Most of Maximus’ new contract work will begin during the third quarter and last a year, Caswell said. Many of the company’s agreements with states include pay-for-performance provisions, he said, which gives Maximus a financial incentive to find as many people ineligible for Medicaid as possible.

The logistics

As many as 8 million people could lose Medicaid for procedural reasons, such as not having current contact information on file even though they are financially eligible, according to the Health and Human Services Department. Health insurance companies that administer Medicaid benefits, states, federal authorities and patient advocates are engaged in a multifaceted effort to mitigate that risk.

Federal law limits the services contractors such as Maximus, Public Consulting Group and Automated Health Systems can provide. State civil servants must make final decisions regarding eligibility, for instance. But state employees may base those calls on data that contractors and other entities provide. Furthermore, if states rely on automated eligibility systems, contractors can input those data into algorithms used to determine eligibility.

States have 14 months to complete the redeterminations process, although additional federal funding for Medicaid will wind down by the end of the year. Accelerated timelines add pressure for some Medicaid departments to ink outside contracts.

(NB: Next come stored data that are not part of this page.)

(* ===== verification/Sha256.v ===== *)
(** * [hashlib.sha256]

    Every layout names an object by the SHA-256 of the key's string.  The
    function is defined as FIPS 180-4 gives it, on 32-bit words kept in [Z], so
    that names can be computed; what the development uses of it is that a
    digest has 32 bytes and its hexadecimal form 64 characters 0-9a-f.
    Collision freedom is never assumed: where two keys must not meet, the
    theorem has the inequality of the two digests as a hypothesis. *)
From S2P Require Import Prelude.
Open Scope Z_scope.

Definition w32 (x : Z) : Z := x mod 2 ^ 32.
Definition rotr (x n : Z) : Z := w32 (Z.lor (Z.shiftr x n) (Z.shiftl x (32 - n))).
Definition ch (x y z : Z) : Z := Z.lxor (Z.land x y) (Z.land (Z.lxor x 0xFFFFFFFF) z).
Definition maj (x y z : Z) : Z := Z.lxor (Z.lxor (Z.land x y) (Z.land x z)) (Z.land y z).
Definition bsig0 (x : Z) : Z := Z.lxor (Z.lxor (rotr x 2) (rotr x 13)) (rotr x 22).
Definition bsig1 (x : Z) : Z := Z.lxor (Z.lxor (rotr x 6) (rotr x 11)) (rotr x 25).
Definition ssig0 (x : Z) : Z := Z.lxor (Z.lxor (rotr x 7) (rotr x 18)) (Z.shiftr x 3).
Definition ssig1 (x : Z) : Z := Z.lxor (Z.lxor (rotr x 17) (rotr x 19)) (Z.shiftr x 10).

(** The round constants are not tabulated but computed from their definition:
    the first 32 bits of the fractional parts of the cube roots (square roots,
    for the initial state) of the first primes. *)
Definition is_prime (n : Z) : bool := forallb (λ d, negb (n mod d =? 0)) (seqZ 2 (n - 2)).
Definition primes_to (n : Z) : list Z := base.filter (λ p, is_prime p = true) (seqZ 2 (n - 1)).
(** [cbrt k lo p]: the largest [r] with [r ^ 3 <= p], among [lo .. lo + 2 ^ k). *)
Fixpoint cbrt (k : nat) (lo p : Z) : Z :=
  match k with
  | O => lo
  | S k => let mid := lo + 2 ^ Z.of_nat k in cbrt k (if mid * mid * mid <=? p then mid else lo) p
  end.
Definition sha_k : list Z :=
  Eval vm_compute in (λ p, w32 (cbrt 36 0 (p * 2 ^ 96))) <$> primes_to 311.
Definition sha_h0 : list Z :=
  Eval vm_compute in (λ p, w32 (Z.sqrt (p * 2 ^ 64))) <$> primes_to 19.

(** Big-endian words. *)
Fixpoint be_bytes (n : nat) (z : Z) : bytes :=
  match n with
  | O => []
  | S n => be_bytes n (z / 256) ++ [byte_of_Z z]
  end.
Definition be_val (l : bytes) : Z := fold_left (λ a b, a * 256 + byte_to_Z b) l 0.

Fixpoint words (n : nat) (l : bytes) : list Z :=
  match n with
  | O => []
  | S n => be_val (take 4 l) :: words n (drop 4 l)
  end.

Definition sha_pad (m : bytes) : bytes :=
  let zeros_n := Z.to_nat ((55 - len m) mod 64) in
  m ++ [Byte.x80] ++ zeros zeros_n ++ be_bytes 8 (8 * len m).

Definition schedule_step (w : list Z) : list Z :=
  let t := length w in
  let at_ k := nth (t - k) w 0 in
  w ++ [w32 (ssig1 (at_ 2%nat) + at_ 7%nat + ssig0 (at_ 15%nat) + at_ 16%nat)].
Definition schedule (w : list Z) : list Z := Nat.iter 48 schedule_step w.

Definition sha_round (s : list Z) (kw : Z * Z) : list Z :=
  match s with
  | [a; b; c; d; e; f; g; h] =>
      let t1 := w32 (h + bsig1 e + ch e f g + kw.1 + kw.2) in
      let t2 := w32 (bsig0 a + maj a b c) in
      [w32 (t1 + t2); a; b; c; w32 (d + t1); e; f; g]
  | _ => s
  end.

Definition sha_block (s : list Z) (blk : bytes) : list Z :=
  let s' := fold_left sha_round (zip sha_k (schedule (words 16 blk))) s in
  zip_with (λ x y, w32 (x + y)) s s'.

Fixpoint sha_blocks (n : nat) (s : list Z) (m : bytes) : list Z :=
  match n with
  | O => s
  | S n => sha_blocks n (sha_block s (take 64 m)) (drop 64 m)
  end.

Definition sha256 (m : bytes) : bytes :=
  let p := sha_pad m in
  mjoin (be_bytes 4 <$> sha_blocks (length p / 64) sha_h0 p).

(** [.hexdigest()] *)
Definition hex_digit (d : Z) : Ascii.ascii :=
  Ascii.ascii_of_byte (byte_of_Z (if d <? 10 then 48 + d else 87 + d)).
Fixpoint hex_string (l : bytes) : string :=
  match l with
  | [] => EmptyString
  | b :: l => String (hex_digit (byte_to_Z b / 16)) (String (hex_digit (byte_to_Z b mod 16)) (hex_string l))
  end.
Definition hexdigest (m : bytes) : string := hex_string (sha256 m).

(** The FIPS test vector. *)
Example sha256_abc :
  hexdigest (encode "abc") = "ba7816bf8f01cfea414140de5dae2223b00361a396177a9cb410ff61f20015ad"%string.
Proof. vm_compute. reflexivity. Qed.
Example sha256_empty :
  hexdigest [] = "e3b0c44298fc1c149afbf4c8996fb92427ae41e4649b934ca495991b7852b855"%string.
Proof. vm_compute. reflexivity. Qed.

(** ** Shape of a digest *)
Lemma length_be_bytes n z : length (be_bytes n z) = n.
Proof. revert z. induction n as [|n IH]; intros z; simpl; [done|]. rw length_app IH /=. lia. Qed.

Lemma length_sha_round s kw : length (sha_round s kw) = length s.
Proof. by do 9 (destruct s as [|? s]; [done|]). Qed.

Lemma length_sha_rounds l s : length (fold_left sha_round l s) = length s.
Proof. revert s. induction l as [|x l IH]; intros s; simpl; [done|]. by rw IH length_sha_round. Qed.

Lemma length_sha_block s blk : length (sha_block s blk) = length s.
Proof. rw /sha_block length_zip_with length_sha_rounds. lia. Qed.

Lemma length_sha_blocks n s m : length (sha_blocks n s m) = length s.
Proof.
  revert s m. induction n as [|n IH]; intros s m; simpl; [done|]. by rw IH length_sha_block.
Qed.

Lemma length_sha256 m : length (sha256 m) = 32%nat.
Proof.
  rw /sha256. pose proof (length_sha_blocks (length (sha_pad m) / 64) sha_h0 (sha_pad m)) as Hl.
  destruct (sha_blocks _ _ _) as [|? [|? [|? [|? [|? [|? [|? [|? [|]]]]]]]]]; done.
Qed.

Lemma length_hex_string l : String.length (hex_string l) = (2 * length l)%nat.
Proof. induction l as [|b l IH]; simpl; [done|]. rw IH. lia. Qed.

Lemma length_hexdigest m : String.length (hexdigest m) = 64%nat.
Proof. by rw /hexdigest length_hex_string length_sha256. Qed.

(** The characters of a digest. *)
Definition is_hex (c : Ascii.ascii) : bool :=
  let n := Ascii.nat_of_ascii c in
  ((48 <=? n) && (n <=? 57) || (97 <=? n) && (n <=? 102))%nat.
Fixpoint all_hex (s : string) : bool :=
  match s with EmptyString => true | String c s => is_hex c && all_hex s end.

Lemma forallb_seqZ (f : Z → bool) n d :
  forallb f (seqZ 0 n) = true → 0 ≤ d < n → f d = true.
Proof.
  rw List.forallb_forall. intros Hf Hd. apply Hf. apply list_elem_of_In, elem_of_seqZ. lia.
Qed.

Lemma hex_digit_is_hex d : 0 ≤ d < 16 → is_hex (hex_digit d) = true.
Proof. by apply (forallb_seqZ (λ d, is_hex (hex_digit d))). Qed.

Lemma all_hex_string l : all_hex (hex_string l) = true.
Proof.
  induction l as [|b l IH]; [done|]. cbn [hex_string all_hex].
  pose proof (byte_to_Z_bound b).
  rw !hex_digit_is_hex; [div_lia..|done].
Qed.

(** Two digits determine the byte, so the hexadecimal form is injective. *)
Lemma hex_digit_inj d e : 0 ≤ d < 16 → 0 ≤ e < 16 → hex_digit d = hex_digit e → d = e.
Proof.
  intros Hd He Heq.
  assert (forallb (λ d, implb (Ascii.eqb (hex_digit d) (hex_digit e)) (d =? e)) (seqZ 0 16) = true) as Hall.
  { move: He. apply (forallb_seqZ (λ e,
      forallb (λ d, implb (Ascii.eqb (hex_digit d) (hex_digit e)) (d =? e)) (seqZ 0 16))).
    vm_compute. reflexivity. }
  pose proof (forallb_seqZ _ 16 d Hall Hd) as Himp. simpl in Himp.
  rw Heq Ascii.eqb_refl in Himp. by apply Z.eqb_eq.
Qed.

Lemma hex_string_inj l1 l2 : hex_string l1 = hex_string l2 → l1 = l2.
Proof.
  revert l2. induction l1 as [|a l1 IH]; intros [|b l2]; try done. cbn [hex_string].
  intros [= Hq Hr Ht]. pose proof (byte_to_Z_bound a). pose proof (byte_to_Z_bound b).
  apply hex_digit_inj in Hq; [|div_lia..]. apply hex_digit_inj in Hr; [|div_lia..].
  f_equal; [|by apply IH]. apply (inj byte_to_Z). div_lia.
Qed.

After the Arkansas Legislature ruled its Department of Health Services must finish Medicaid eligibility reviews in six months, the agency skipped the competitive bidding process and doubled its existing Maximus contract to $58 million. “We needed to move quickly and we used a cooperative contract to lock in the rates of a competitive solicitation run by another state,” department spokesperson Gavin Lesnick wrote in an email.

“We are confident that we have developed a plan for unwinding that fulfills requirements at both the state and federal levels, that protects taxpayer dollars and that will properly protect benefits for eligible Medicaid recipients,” Lesnick wrote.

Arkansas is relying on Maximus to process Medicaid applications, conduct customer service and support agency staff, Lesnick wrote. The state will monitor the company through observation, reports, case reviews and regular meetings with Maximus representatives, he wrote. More than 230,000 Arkansans will be dropped from Medicaid, according to the Modern Healthcare analysis.